▶ **WORK ITEM**
The result should be the line with "Lemma runs_exec i" followed by every remaining line of the entries, each reproduced exactly, with nothing else.

--------------------------------

Lemma runs_then {A B} (m : M _ A) (f : A -> M _ B) pr k a pr1 k1 b pr2 k2 :
  runs m pr k a pr1 k1 -> runs (f a) pr1 k1 b pr2 k2 -> runs (bind m f) pr k b pr2 k2.
Proof. apply runs_bind. Qed.
Lemma runs_as {A} (m : M _ A) pr pr1 k a pr2 pr3 k2 : runs m pr k a pr2 k2 -> pr1 = pr -> pr3 = pr2 -> runs m pr1 k a pr3 k2.
Proof. by intros Hm -> ->. Qed.
Lemma runs_dscr pr k : runs (apb_read p DBGDSCR) pr k (dscr_value k) pr k.
Proof. by eapply runs_read. Qed.
Lemma runs_set_dscr v pr k : runs (apb_write p DBGDSCR v) pr k tt pr (with_ctl (a_itr k) (Z.land v DSCR_CONTROL) (a_abort k) k).
Proof. by eapply runs_write. Qed.
Lemma runs_clear pr k : runs (apb_write p DBGDRCR DBGDRCR_CSE) pr k tt pr (with_ctl (a_itr k) (a_dscr k) false k).
Proof. by eapply runs_write. Qed.
Lemma runs_exec i pr k k' : flag (a_dscr k) DBGDSCR_ITREN = true -> fast k = false -> exec i k = Some k' ->
  runs (apb_write p DBGITR i) pr k tt pr k'.
Proof.
  intros Hi Hf He. eapply runs_write; [done|done|]. unfold acore_write. change (DBGITR =? DBGDTRRX) with false.
  change (DBGITR =? DBGITR) with true. by rewrite Hi, Hf.
Qed.
Lemma runs_hold i pr k : flag (a_dscr k) DBGDSCR_ITREN = true -> fast k = true ->
  runs (apb_write p DBGITR i) pr k tt pr (with_ctl i (a_dscr k) (a_abort k) k).
Proof.
  intros Hi Hf. eapply runs_write; [done|done|]. unfold acore_write. change (DBGITR =? DBGDTRRX) with false.
  change (DBGITR =? DBGITR) with true. by rewrite Hi, Hf.
Qed.
Lemma runs_tx_fast pr k k' : fast k = true -> exec (a_itr k) k = Some k' -> runs (apb_read p DBGDTRTX) pr k (a_tx k) pr k'.
Proof.
  intros Hf He. eapply runs_read; [done|done|]. unfold acore_read. change (DBGDTRTX =? DBGDTRTX) with true. by rewrite Hf, He.
Qed.
Lemma runs_tx pr k : fast k = false -> runs (apb_read p DBGDTRTX) pr k (a_tx k) pr k.
Proof.
  intros Hf. eapply runs_read; [done|done|]. unfold acore_read. change (DBGDTRTX =? DBGDTRTX) with true. by rewrite Hf.
Qed.
Lemma runs_rx v pr k : fast k = false -> runs (apb_write p DBGDTRRX v) pr k tt pr (with_dcc v (a_tx k) k).
Proof.
  intros Hf. eapply runs_write; [done|done|]. unfold acore_write. change (DBGDTRRX =? DBGDTRRX) with true.
  change (fast (with_dcc v (a_tx k) k)) with (fast k). by rewrite Hf.
Qed.
Lemma runs_rx_fast v pr k k' : fast k = true -> exec (a_itr k) (with_dcc v (a_tx k) k) = Some k' ->
  runs (apb_write p DBGDTRRX v) pr k tt pr k'.
Proof.
  intros Hf He. eapply runs_write; [done|done|]. unfold acore_write. change (DBGDTRRX =? DBGDTRRX) with true.
  change (fast (with_dcc v (a_tx k) k)) with (fast k). by rewrite Hf.
Qed.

--------------------------------

▶ **WRITTEN SOLUTION**
Lemma runs_exec i pr k k' : flag (a_dscr k) DBGDSCR_ITREN = true -> fast k = false -> exec i k = Some k' ->
  runs (apb_write p DBGITR i) pr k tt pr k'.
Proof.
  intros Hi Hf He. eapply runs_write; [done|done|]. unfold acore_write. change (DBGITR =? DBGDTRRX) with false.
  change (DBGITR =? DBGITR) with true. by rewrite Hi, Hf.
Qed.
Lemma runs_hold i pr k : flag (a_dscr k) DBGDSCR_ITREN = true -> fast k = true ->
  runs (apb_write p DBGITR i) pr k tt pr (with_ctl i (a_dscr k) (a_abort k) k).
Proof.
  intros Hi Hf. eapply runs_write; [done|done|]. unfold acore_write. change (DBGITR =? DBGDTRRX) with false.
  change (DBGITR =? DBGITR) with true. by rewrite Hi, Hf.
Qed.
Lemma runs_tx_fast pr k k' : fast k = true -> exec (a_itr k) k = Some k' -> runs (apb_read p DBGDTRTX) pr k (a_tx k) pr k'.
Proof.
  intros Hf He. eapply runs_read; [done|done|]. unfold acore_read. change (DBGDTRTX =? DBGDTRTX) with true. by rewrite Hf, He.
Qed.
Lemma runs_tx pr k : fast k = false -> runs (apb_read p DBGDTRTX) pr k (a_tx k) pr k.
Proof.
  intros Hf. eapply runs_read; [done|done|]. unfold acore_read. change (DBGDTRTX =? DBGDTRTX) with true. by rewrite Hf.
Qed.
Lemma runs_rx v pr k : fast k = false -> runs (apb_write p DBGDTRRX v) pr k tt pr (with_dcc v (a_tx k) k).
Proof.
  intros Hf. eapply runs_write; [done|done|]. unfold acore_write. change (DBGDTRRX =? DBGDTRRX) with true.
  change (fast (with_dcc v (a_tx k) k)) with (fast k). by rewrite Hf.
Qed.
Lemma runs_rx_fast v pr k k' : fast k = true -> exec (a_itr k) (with_dcc v (a_tx k) k) = Some k' ->
  runs (apb_write p DBGDTRRX v) pr k tt pr k'.
Proof.
  intros Hf He. eapply runs_write; [done|done|]. unfold acore_write. change (DBGDTRRX =? DBGDTRRX) with true.
  change (fast (with_dcc v (a_tx k) k)) with (fast k). by rewrite Hf.
Qed.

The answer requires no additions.